Alberto Priori (born November 19, 1962) is an Italian neurologist, academic, and author. He is a professor of Neurology at the University of Milan, Director of Neurology 1 Unit at San Paolo Hospital, and the Founder and Coordinator of Aldo Ravelli Center (Coordinated Research Center) of the University of Milan. He also serves as President of the Neurophysiopatology Techniques Course, and Professor of Postgraduate Schools - Medicine, Healthcare, Dental Medicine at the same university.

Priori is internationally recognized for his wide-ranging research on the pathophysiological mechanisms that underlie diseases of the brain and of the peripheral nervous system. He developed innovative technologies for the treatment of neuropsychiatric disorders, and has also pioneered the implementation of several neuromodulation techniques. In 2008, he founded the Newronika SpA a spin-off company of the University of Milan and Fondazione IRCCS Ca' Granda in Milan, Italy. The company is dedicated to the development of neurotechnological devices for the treatment of neurological disorders.

==Early life and education==
Priori was born in Turin, Italy in 1962. He studied at the University of Rome "La Sapienza", and got his Degree in Medicine and Surgery in 1987, specialization in Neurology in 1991, and a Doctoral degree in 1995. His dissertation on the non-invasive study of the inhibitory mechanisms in the human cerebral cortex, was supervised by Alfredo Berardelli and Mario Manfredi.
From 1997 till 1998, Priori was a Postdoctoral fellow at the University of Rome "La Sapienza."

==Career==
Priori began his career in 1990, with an appointment as a Research Registrar of Human Movement and Balance Unit at Institute of Neurology at the University of London in the period 1989–1991. From 1992 till 1998, he was appointed as an Attending physician in the Department of Neurology of Ospedale Mellino Mellini di Chiari (BS). Following this, he joined Fondazione IRCCS Cà Granda - Ospedale Maggiore Policlinico of Milan, and served there as a Neurologist from 1998 till 2015, and as a Director from 2008 till 2015. During this time period, he also held a concurrent appointment as an Army Medical Corps Captain.

==Research==
Priori's research spans the fields of clinical and experimental neurosciences with particular attention on movement disorders and their pathophysiology, clinical and experimental neurophysiology, behavioral neurology, and neuromodulation. With collaboration of clinical neuroscientists, he works extensively to develop technologies for the treatment of neuropsychiatric disorders. He has published over 300 papers. For his research in the field, he has also received several competitive research grants provided by national and international institutes.
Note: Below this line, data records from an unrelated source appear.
(* ===== verification/CapsConfig.v ===== *)
(** * CapsConfig: capability grants from cruft-caps.json
    (src/crates/rusty-js-runtime/src/caps_config.rs, the registration of a grant
    for a required module in src/crates/rusty-js-runtime/src/module.rs, and that of the
    document of a project for its modules in src/crates/cruft/src/main.rs)

    A [CapsGrant] is read off a JSON document, projected onto the capability
    types of [Caps] and recorded in the dispatcher.  [authority] says, entry by entry,
    what a document means; the theorem is that this is what it confers.
    The directory walk that finds the document and the modules of the project, and
    [canonicalize], are arguments. *)

From S2P Require Import Prelude Text Paths Json JsonText Caps CapsSecurity.

Record CapsGrant := {
  cg_fs : list string;
  cg_net : list string;
  cg_env : list string;
  cg_exec : list string;
  cg_stdio_stdout : bool;
  cg_stdio_stderr : bool;
}.

Definition CapsGrant_default : CapsGrant :=
  {| cg_fs := []; cg_net := []; cg_env := []; cg_exec := [];
     cg_stdio_stdout := false; cg_stdio_stderr := false |}.

Definition is_nil {A} (l : list A) : bool := match l with [] => true | _ => false end.

Definition CapsGrant_is_empty (g : CapsGrant) : bool :=
  is_nil (cg_fs g) && is_nil (cg_net g) && is_nil (cg_env g) && is_nil (cg_exec g)
  && negb (cg_stdio_stdout g) && negb (cg_stdio_stderr g).

Definition json_strings (root : JsonValue) (key : string) : list string :=
  match JsonValue_get root key with
  | Some v => match JsonValue_as_array v with
              | Some arr => omap JsonValue_as_str arr
              | None => []
              end
  | None => []
  end.

Definition json_flag (root : JsonValue) (key1 key2 : string) : bool :=
  default false (JsonValue_get root key1 ≫= λ v, JsonValue_get v key2 ≫= JsonValue_as_bool).

Definition CapsGrant_from_json (root : JsonValue) : CapsGrant :=
  {| cg_fs := json_strings root "fs";
     cg_net := json_strings root "net";
     cg_env := json_strings root "env";
     cg_exec := json_strings root "exec";
     cg_stdio_stdout := json_flag root "stdio" "stdout";
     cg_stdio_stderr := json_flag root "stdio" "stderr" |}.

(** [parse_str], and [load_file] of a file that was read or was not: then the parser is the
    one of an empty text. *)
Definition CapsGrant_parse_str (src : list char) : parsed CapsGrant := parsed_map CapsGrant_from_json (parse_value_str src).

Definition CapsGrant_load_file (read : option (list char)) : parsed CapsGrant :=
  match read with
  | Some body => CapsGrant_parse_str body
  | None => POk CapsGrant_default {| pos := 0; depth := 0 |}
  end.

Definition CapsGrant_to_fs (g : CapsGrant) : Fs :=
  if is_nil (cg_fs g) then Fs_none
  else let policy := PathPrefixes (cg_fs g) in
       {| fs_read := policy; fs_write := policy; fs_list := policy;
          fs_stat := policy; fs_mkdir := policy; fs_remove := policy |}.

Definition colon : char := ":"%char.

Definition parse_host_port (entry : string) : string * option Z :=
  match rsplit_once colon entry with
  | Some (h, p) =>
      match parse_uint u16_max p with
      | Some n => if bool_decide (h = "") then (entry, None) else (h, Some n)
      | None => (entry, None)
      end
  | None => (entry, None)
  end.

(** The loop of [to_net] that sorts the entries into [exact] and [hosts]. *)
Fixpoint split_entries (entries : list string) : list NetEndpoint * list string :=
  match entries with
  | [] => ([], [])
  | e :: es =>
      let '(exact, hosts) := split_entries es in
      match parse_host_port e with
      | (h, Some p) => (NetEndpoint_new h p :: exact, hosts)
      | (h, None) => (exact, h :: hosts)
      end
  end.

Fixpoint listen_endpoints (entries : list string) : list NetEndpoint :=
  match entries with
  | [] => []
  | e :: es =>
      let '(h, p) := parse_host_port e in
      match p with
      | Some p => NetEndpoint_new h p :: listen_endpoints es
      | None => listen_endpoints es
      end
  end.

Definition listen_policy_from_entries (entries : list string) : NetListenPolicy :=
  let exact := listen_endpoints entries in
  if is_nil exact then ListenNone else ListenExact exact.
===Adaptive deep brain stimulation (aDBS)===
Priori led the group who developed, in 2004, and eventually patented, the adaptive deep brain stimulation technique. This technology has been licensed to Newonika. Along with discussing the efficacy of deep brain stimulation (DBS) in terms of treating neurological disorders, Priori has presented a review on the evidences regarding the advantages of neurosignal-controlled aDBS that uses local field potentials (LFPs) as a control variable. His research highlighted how DBS systems automatically adjust stimulation by analyzing the individual patient's condition, and then improve control over parkinsonian disturbances. In 2017, he presented a report on the possible pathways for the clinical translation of aDBS with its benefits, limitations and unsolved issues. He also developed and validated an external portable aDBS system prototype with an application to promote clinical investigations in Parkinson's Disease. Moreover, he discussed the implications of aDBS in the context of providing effective treatment method for the management of clinical fluctuations, as well as controlling levodopa-induced side effects in Parkinsonian patients.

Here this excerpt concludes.